UN MUNDO SIN SOLUCIONES MÁGICAS
Lo que le interesa a Darío Mascambroni no son las grandes historias, o por lo menos, no narrarlas de forma épica. Sí cierta predilección por las atmósferas y los desplazamientos. Al igual que en su película anterior, Primero enero, aquí también hay un viaje, un derrotero que debe seguir un pequeño Ulises de doce años llamado Tomás y la mochila de plomo que aporta posee un doble sentido. En el plano material es un arma que le han pedido que tenga por un tiempo, un hecho contado con naturalidad y sin escándalo, aunque la violencia implícita en medio de una realidad social adversa e ignorada por la política cobra una fuerza mayor que lo que se ve. Luego, en el plano moral, la carga se vincula con la muerte de su padre cuyo asesino sale de la cárcel.
Toda la secuencia inicial que va desde lo general a lo particular es un pretexto para recortar al protagonista. Los movimientos de cámara buscan, no imponen, y es un rasgo ético para con el protagonista que se mantendrá a lo largo de la película. No se trata nunca de una intrusión y esto se sostiene a partir de pequeños indicios y angulaciones que respetan el punto de vista del chico. Los rituales de los pibes conducen a una serie de acciones cotidianas que trazan el universo social de Tomás, un ambiente donde hay que convivir con la indiferencia de los adultos, las instituciones y el miedo de los otros, de los que no se hacen cargo.

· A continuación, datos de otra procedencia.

(** Unequal together with Equal, and together with Ignore. *)
Lemma Report_ignores_combined_flags_witness :
  let r : Demo.reporter :=
    Demo.after [CPushStep "{int}"%string (Demo.int 1) (Demo.int 2)] fresh in
  reportEqual <> 0 /\ Z.land reportUnequal reportEqual = 0 /\
  reportIgnore <> 0 /\ Z.land reportUnequal reportIgnore = 0 /\
  Report (Z.lor reportUnequal reportEqual) r = Ok r /\
  Report (Z.lor reportUnequal reportIgnore) r = Ok r.
Proof.
  intros r.
  assert (He : reportEqual <> 0) by evaluate.
  assert (Hde : Z.land reportUnequal reportEqual = 0) by evaluate.
  assert (Hi : reportIgnore <> 0) by evaluate.
  assert (Hdi : Z.land reportUnequal reportIgnore = 0) by evaluate.
  split; [exact He |]. split; [exact Hde |].
  split; [exact Hi |]. split; [exact Hdi |].
  split.
  - exact (Report_ignores_combined_flags reportEqual r He Hde).
  - exact (Report_ignores_combined_flags reportIgnore r Hi Hdi).
Defined.
(** * The virtual disk of PyFatFs: source/diskio_working.c

    A shallow embedding of the FatFs disk I/O layer that backs the Python
    bindings with a 4 MB virtual disk, kept either in a calloc'ed buffer or
    in the image file "fatfs_disk.img".

    - The globals of the module ([virtual_disk], [disk_initialized],
      [disk_file], [use_file_backend]) form the record [globals].
    - The C library and the host (the image file, FILE handles and their
      positions, the room left on the file system, whether calloc succeeds)
      form the record [host]; every stdio / heap call is logged in [trace].
    - Code runs in a state monad [M] over both.
    - FatFs types LBA_t, UINT, DWORD are 32-bit unsigned (FF_LBA64 = 0, the
      FatFs default): their sums and products wrap modulo 2^32 ([wrap32]).
    - Memory (the caller's buffer, the virtual disk, the bytes of the image
      file) is a function from offsets to byte values. *)

From Stdlib Require Import ZArith Bool List Lia FunctionalExtensionality.
Import ListNotations.
Open Scope Z_scope.

Module DiskIO.

(** ** Configuration (diskio_working.c, lines 12-14) *)

Definition SECTOR_SIZE : Z := 512.
Definition TOTAL_SECTORS : Z := 8192.

(** ** FatFs types and codes (ff.h, diskio.h) *)

Definition wrap32 (x : Z) : Z := x mod 2 ^ 32.
Definition is_u32 (x : Z) : Prop := 0 <= x < 2 ^ 32.

Inductive DRESULT := RES_OK | RES_ERROR | RES_WRPRT | RES_NOTRDY | RES_PARERR.

Definition DSTATUS := Z.
Definition STA_NOINIT : DSTATUS := 1.

Definition CTRL_SYNC : Z := 0.
Definition GET_SECTOR_COUNT : Z := 1.
Definition GET_SECTOR_SIZE : Z := 2.
Definition GET_BLOCK_SIZE : Z := 3.

(** ** Memory, host and state *)

(** Bytes at offsets 0, 1, 2, ... of a buffer. *)
Definition bytes := Z -> Z.
Definition zeros : bytes := fun _ => 0.

(** The image file on the host: its length and its bytes. *)
Record image := mk_image { img_size : Z; img_data : bytes }.

Inductive fmode := MODE_RPLUS_B | MODE_WPLUS_B.

(** Calls to the C library, in the order they happen. *)
Inductive event :=
| Ev_fopen (m : fmode) (ok : bool)
| Ev_fclose (h : nat)
| Ev_fseek (h : nat) (off : Z)
| Ev_fread (h : nat) (n k : Z)
| Ev_fwrite (h : nat) (n k : Z)
| Ev_fflush (h : nat)
| Ev_calloc (n : Z) (ok : bool)
| Ev_memcpy (n : Z).

(** static globals of diskio_working.c; a FILE* is a handle number. *)
Record globals := mk_globals {
  virtual_disk : option bytes;
  disk_initialized : Z;
  disk_file : option nat;
  use_file_backend : Z
}.

Record host := mk_host {
  fs_image : option image;   (* DISK_IMAGE_FILE, None when absent *)
  fs_can_create : bool;      (* fopen(DISK_IMAGE_FILE, "w+b") may create it *)
  fs_capacity : Z;           (* largest length the image file can reach *)
  heap_ok : bool;            (* calloc succeeds *)
  next_handle : nat;         (* the next FILE object fopen hands out *)
  open_files : list nat;     (* FILE objects not yet fclose'd *)
  fpos : nat -> Z            (* file position of each FILE object *)
}.

Record state := mk_state { st_g : globals; st_h : host; trace : list event }.

(** ** A state monad *)

Definition M (A : Type) := state -> A * state.

Definition ret {A} (a : A) : M A := fun s => (a, s).
Definition bind {A B} (m : M A) (k : A -> M B) : M B :=
  fun s => let (a, s') := m s in k a s'.

Notation "x <- m ;; k" := (bind m (fun x => k))
  (at level 61, m at next level, right associativity).
Notation "m ;; k" := (bind m (fun _ => k)) (at level 61, right associativity).

Definition get : M state := fun s => (s, s).
Definition modify (f : state -> state) : M unit := fun s => (tt, f s).

Definition emit (e : event) : M unit :=
  modify (fun s => mk_state (st_g s) (st_h s) (trace s ++ [e])).

Definition modify_host (f : host -> host) : M unit :=
  modify (fun s => mk_state (st_g s) (f (st_h s)) (trace s)).

Definition set_virtual_disk (v : option bytes) : M unit :=
  modify (fun s => let g := st_g s in
    mk_state (mk_globals v (disk_initialized g) (disk_file g) (use_file_backend g))
             (st_h s) (trace s)).

Definition set_disk_initialized (v : Z) : M unit :=
  modify (fun s => let g := st_g s in
    mk_state (mk_globals (virtual_disk g) v (disk_file g) (use_file_backend g))
             (st_h s) (trace s)).

Definition set_disk_file (v : option nat) : M unit :=
  modify (fun s => let g := st_g s in
    mk_state (mk_globals (virtual_disk g) (disk_initialized g) v (use_file_backend g))
             (st_h s) (trace s)).

Definition upd {A} (f : nat -> A) (k : nat) (v : A) : nat -> A :=
  fun x => if Nat.eqb x k then v else f x.

Definition with_image_pos (H : host) (i : option image) (p : nat -> Z) : host :=
  mk_host i (fs_can_create H) (fs_capacity H) (heap_ok H)
          (next_handle H) (open_files H) p.

(** ** The C library *)

(** fopen: "r+b" opens an existing file, "w+b" creates (or truncates) it. *)
Definition fopen (m : fmode) : M (option nat) :=
  s <- get ;;
  let H := st_h s in
  let ok := match m with
            | MODE_RPLUS_B => match fs_image H with Some _ => true | None => false end
            | MODE_WPLUS_B => fs_can_create H
            end in
  if ok then
    let id := next_handle H in
    let img := match m with
               | MODE_RPLUS_B => fs_image H
               | MODE_WPLUS_B => Some (mk_image 0 zeros)
               end in
    modify_host (fun H => mk_host img (fs_can_create H) (fs_capacity H) (heap_ok H)
                   (S id) (id :: open_files H) (upd (fpos H) id 0)) ;;
    emit (Ev_fopen m true) ;;
    ret (Some id)
  else
    emit (Ev_fopen m false) ;;
    ret None.

Definition fclose (h : nat) : M Z :=
  modify_host (fun H => mk_host (fs_image H) (fs_can_create H) (fs_capacity H)
                 (heap_ok H) (next_handle H) (remove Nat.eq_dec h (open_files H)) (fpos H)) ;;
  emit (Ev_fclose h) ;;
  ret 0.

(** fseek(h, off, SEEK_SET); seeking past the end is allowed. *)
Definition fseek (h : nat) (off : Z) : M Z :=
  if off <? 0 then ret (-1)
  else
    modify_host (fun H => with_image_pos H (fs_image H) (upd (fpos H) h off)) ;;
    emit (Ev_fseek h off) ;;
    ret 0.

Definition fflush (h : nat) : M Z := emit (Ev_fflush h) ;; ret 0.

(** The image after writing [k] bytes of [buf] at [pos]; a gap between the
    old end and [pos] reads as zeros. *)
Definition write_image (img : image) (pos : Z) (buf : bytes) (k : Z) : image :=
  mk_image (Z.max (img_size img) (pos + k))
    (fun j => if (pos <=? j) && (j <? pos + k) then buf (j - pos)
              else if (img_size img <=? j) && (j <? pos) then 0
              else img_data img j).

(** fwrite(buf, 1, n, h): writes as much as the file system has room for;
    writing nothing leaves the file untouched. *)
Definition fwrite (h : nat) (buf : bytes) (n : Z) : M Z :=
  s <- get ;;
  let H := st_h s in
  let pos := fpos H h in
  match fs_image H with
  | None => emit (Ev_fwrite h n 0) ;; ret 0
  | Some img =>
      let k := Z.max 0 (Z.min n (fs_capacity H - pos)) in
      (if k =? 0 then ret tt
       else modify_host (fun H => with_image_pos H (Some (write_image img pos buf k))
                                    (upd (fpos H) h (pos + k)))) ;;
      emit (Ev_fwrite h n k) ;;
      ret k
  end.

(** fread(buff, 1, n, h): reads what is left before the end of file. *)
Definition fread (h : nat) (buff : bytes) (n : Z) : M (Z * bytes) :=
  s <- get ;;
  let H := st_h s in
  let pos := fpos H h in
  match fs_image H with
  | None => emit (Ev_fread h n 0) ;; ret (0, buff)
  | Some img =>
      let k := Z.max 0 (Z.min n (img_size img - pos)) in
      modify_host (fun H => with_image_pos H (fs_image H) (upd (fpos H) h (pos + k))) ;;
      emit (Ev_fread h n k) ;;
      ret (k, fun i => if (0 <=? i) && (i <? k) then img_data img (pos + i) else buff i)
  end.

Un aspecto interesante dentro del cuadro minimalista elegido por Mascambroni es el suspenso generado por el hecho mismo del traslado del arma. Tomás se desplaza por diversos lugares y uno sabe que en cualquier momento puede estallar (me hizo acordar a la bomba de Sabotage de Hitchcock). Sin embargo, lejos del afán sensacionalista, el director apuesta por el curso natural de los acontecimientos antes que por estallidos innecesarios. Asimismo, en este viaje de paradas negativas, acompañamos a Tomás para soportar la falta de comprensión de un mundo enfrascado en el individualismo feroz. Los adultos ponen reparos, hacen la suya. Abandonan. No hay gritos ni declamaciones, sino una dejadez suficiente para que comprendamos un estado de existencia en el que el héroe es anónimo y está a años luz de las versiones edulcoradas de sagas oportunistas al estilo de Harry Potter. En este mundo no hay escobas que vuelan ni magia posible, sino una supervivencia basada en el amor propio y la resistencia. El mutismo y la quietud (una pose recurrente) aquí encubren el dolor.
Siempre hay en esta clase de películas un momento cuya intensidad no radica en el desborde. Tomás descubre la ropa de fútbol que vestía su padre y se mira al espejo. Por primera vez, la cámara se acerca como en ningún otro tramo, elige acompañarlo afectivamente en una escena clave, despojada de dramatismo pero con contenida emoción. Sin embargo, lamentablemente la felicidad es efímera y un encuentro con su abuelo (también evasivo) confirmará la tesis naturalista de la historia: no hay salida siempre que exista el pecado de omisión.
El pasaje final es conmovedor. Un pequeño gesto de restitución familiar quiere, necesita desarmar esa tesis naturalista.